▶ Data to process
● ● ● ● ●

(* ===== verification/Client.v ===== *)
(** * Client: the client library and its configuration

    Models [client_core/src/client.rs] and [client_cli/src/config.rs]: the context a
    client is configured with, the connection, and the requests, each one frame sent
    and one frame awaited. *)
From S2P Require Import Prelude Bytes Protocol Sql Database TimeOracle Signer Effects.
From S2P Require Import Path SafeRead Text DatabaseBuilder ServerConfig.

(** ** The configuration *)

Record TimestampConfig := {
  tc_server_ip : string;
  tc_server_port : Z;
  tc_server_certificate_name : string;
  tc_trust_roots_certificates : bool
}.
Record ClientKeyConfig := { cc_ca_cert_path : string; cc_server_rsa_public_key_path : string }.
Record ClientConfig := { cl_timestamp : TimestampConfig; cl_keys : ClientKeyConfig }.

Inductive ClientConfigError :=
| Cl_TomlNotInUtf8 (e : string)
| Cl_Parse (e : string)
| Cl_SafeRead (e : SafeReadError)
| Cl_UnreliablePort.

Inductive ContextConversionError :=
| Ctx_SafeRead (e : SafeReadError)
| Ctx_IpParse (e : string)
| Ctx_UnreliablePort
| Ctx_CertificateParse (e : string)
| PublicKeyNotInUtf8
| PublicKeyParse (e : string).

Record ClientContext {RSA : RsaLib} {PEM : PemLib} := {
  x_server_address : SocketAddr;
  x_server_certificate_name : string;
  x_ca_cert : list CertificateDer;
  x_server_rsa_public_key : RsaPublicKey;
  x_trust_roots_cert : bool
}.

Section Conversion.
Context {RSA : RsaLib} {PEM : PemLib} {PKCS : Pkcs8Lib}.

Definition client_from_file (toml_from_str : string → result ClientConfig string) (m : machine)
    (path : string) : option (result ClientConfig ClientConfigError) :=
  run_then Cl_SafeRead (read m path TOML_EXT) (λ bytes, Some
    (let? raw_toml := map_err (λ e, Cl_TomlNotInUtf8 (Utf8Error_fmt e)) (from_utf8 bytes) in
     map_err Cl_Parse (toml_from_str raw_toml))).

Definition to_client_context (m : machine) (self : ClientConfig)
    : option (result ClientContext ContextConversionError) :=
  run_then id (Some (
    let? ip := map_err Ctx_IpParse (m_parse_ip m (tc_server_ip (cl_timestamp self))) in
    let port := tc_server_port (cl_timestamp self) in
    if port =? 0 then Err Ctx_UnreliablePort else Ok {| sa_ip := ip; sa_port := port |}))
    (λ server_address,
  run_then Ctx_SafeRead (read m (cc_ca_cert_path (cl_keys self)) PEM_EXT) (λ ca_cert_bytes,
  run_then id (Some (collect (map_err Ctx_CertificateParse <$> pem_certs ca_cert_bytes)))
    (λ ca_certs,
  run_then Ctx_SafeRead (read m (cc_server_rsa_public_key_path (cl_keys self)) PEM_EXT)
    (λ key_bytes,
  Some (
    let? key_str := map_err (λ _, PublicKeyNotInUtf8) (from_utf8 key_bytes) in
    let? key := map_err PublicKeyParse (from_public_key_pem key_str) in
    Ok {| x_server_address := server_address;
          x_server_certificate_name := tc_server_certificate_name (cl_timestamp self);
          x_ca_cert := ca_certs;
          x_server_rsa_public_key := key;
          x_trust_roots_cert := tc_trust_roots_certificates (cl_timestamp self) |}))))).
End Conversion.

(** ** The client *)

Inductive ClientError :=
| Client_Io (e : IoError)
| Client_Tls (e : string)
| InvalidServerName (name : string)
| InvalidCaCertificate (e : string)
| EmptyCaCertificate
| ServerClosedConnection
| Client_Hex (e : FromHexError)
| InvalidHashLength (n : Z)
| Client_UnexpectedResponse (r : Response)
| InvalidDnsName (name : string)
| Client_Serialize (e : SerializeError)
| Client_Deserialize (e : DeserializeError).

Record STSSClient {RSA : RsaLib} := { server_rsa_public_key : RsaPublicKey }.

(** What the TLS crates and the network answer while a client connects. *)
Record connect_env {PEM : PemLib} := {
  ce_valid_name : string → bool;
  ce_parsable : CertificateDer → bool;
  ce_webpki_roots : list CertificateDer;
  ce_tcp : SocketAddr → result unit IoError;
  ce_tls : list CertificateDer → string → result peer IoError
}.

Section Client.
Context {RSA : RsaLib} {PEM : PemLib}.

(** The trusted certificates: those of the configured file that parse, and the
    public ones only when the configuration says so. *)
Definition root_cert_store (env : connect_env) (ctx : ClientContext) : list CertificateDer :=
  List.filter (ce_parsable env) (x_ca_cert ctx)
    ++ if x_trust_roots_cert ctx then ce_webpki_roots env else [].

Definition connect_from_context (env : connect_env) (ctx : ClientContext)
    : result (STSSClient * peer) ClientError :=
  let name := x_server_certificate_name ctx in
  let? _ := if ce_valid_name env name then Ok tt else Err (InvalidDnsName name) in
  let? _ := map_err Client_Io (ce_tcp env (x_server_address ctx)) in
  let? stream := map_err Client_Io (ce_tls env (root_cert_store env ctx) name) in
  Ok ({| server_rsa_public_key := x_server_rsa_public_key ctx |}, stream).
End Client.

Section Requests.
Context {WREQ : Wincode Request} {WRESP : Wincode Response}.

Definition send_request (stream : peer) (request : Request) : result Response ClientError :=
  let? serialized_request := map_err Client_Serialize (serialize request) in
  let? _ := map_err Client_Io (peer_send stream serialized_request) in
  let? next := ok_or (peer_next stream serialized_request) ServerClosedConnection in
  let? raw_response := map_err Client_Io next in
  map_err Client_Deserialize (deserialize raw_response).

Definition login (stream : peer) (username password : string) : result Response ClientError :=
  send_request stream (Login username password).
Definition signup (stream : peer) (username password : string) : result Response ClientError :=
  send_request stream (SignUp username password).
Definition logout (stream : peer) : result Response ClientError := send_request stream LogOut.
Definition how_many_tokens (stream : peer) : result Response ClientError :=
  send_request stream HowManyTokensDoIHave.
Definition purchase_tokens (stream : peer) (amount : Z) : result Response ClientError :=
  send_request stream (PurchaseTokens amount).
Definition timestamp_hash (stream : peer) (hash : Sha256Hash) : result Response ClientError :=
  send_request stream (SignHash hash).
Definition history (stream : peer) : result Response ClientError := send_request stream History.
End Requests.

● ● ● ● ●

▶ What to do
In the data above, which lines include "InvalidDnsName"? Return those lines.

▶ Task output
| InvalidDnsName (name : string)
  let? _ := if ce_valid_name env name then Ok tt else Err (InvalidDnsName name) in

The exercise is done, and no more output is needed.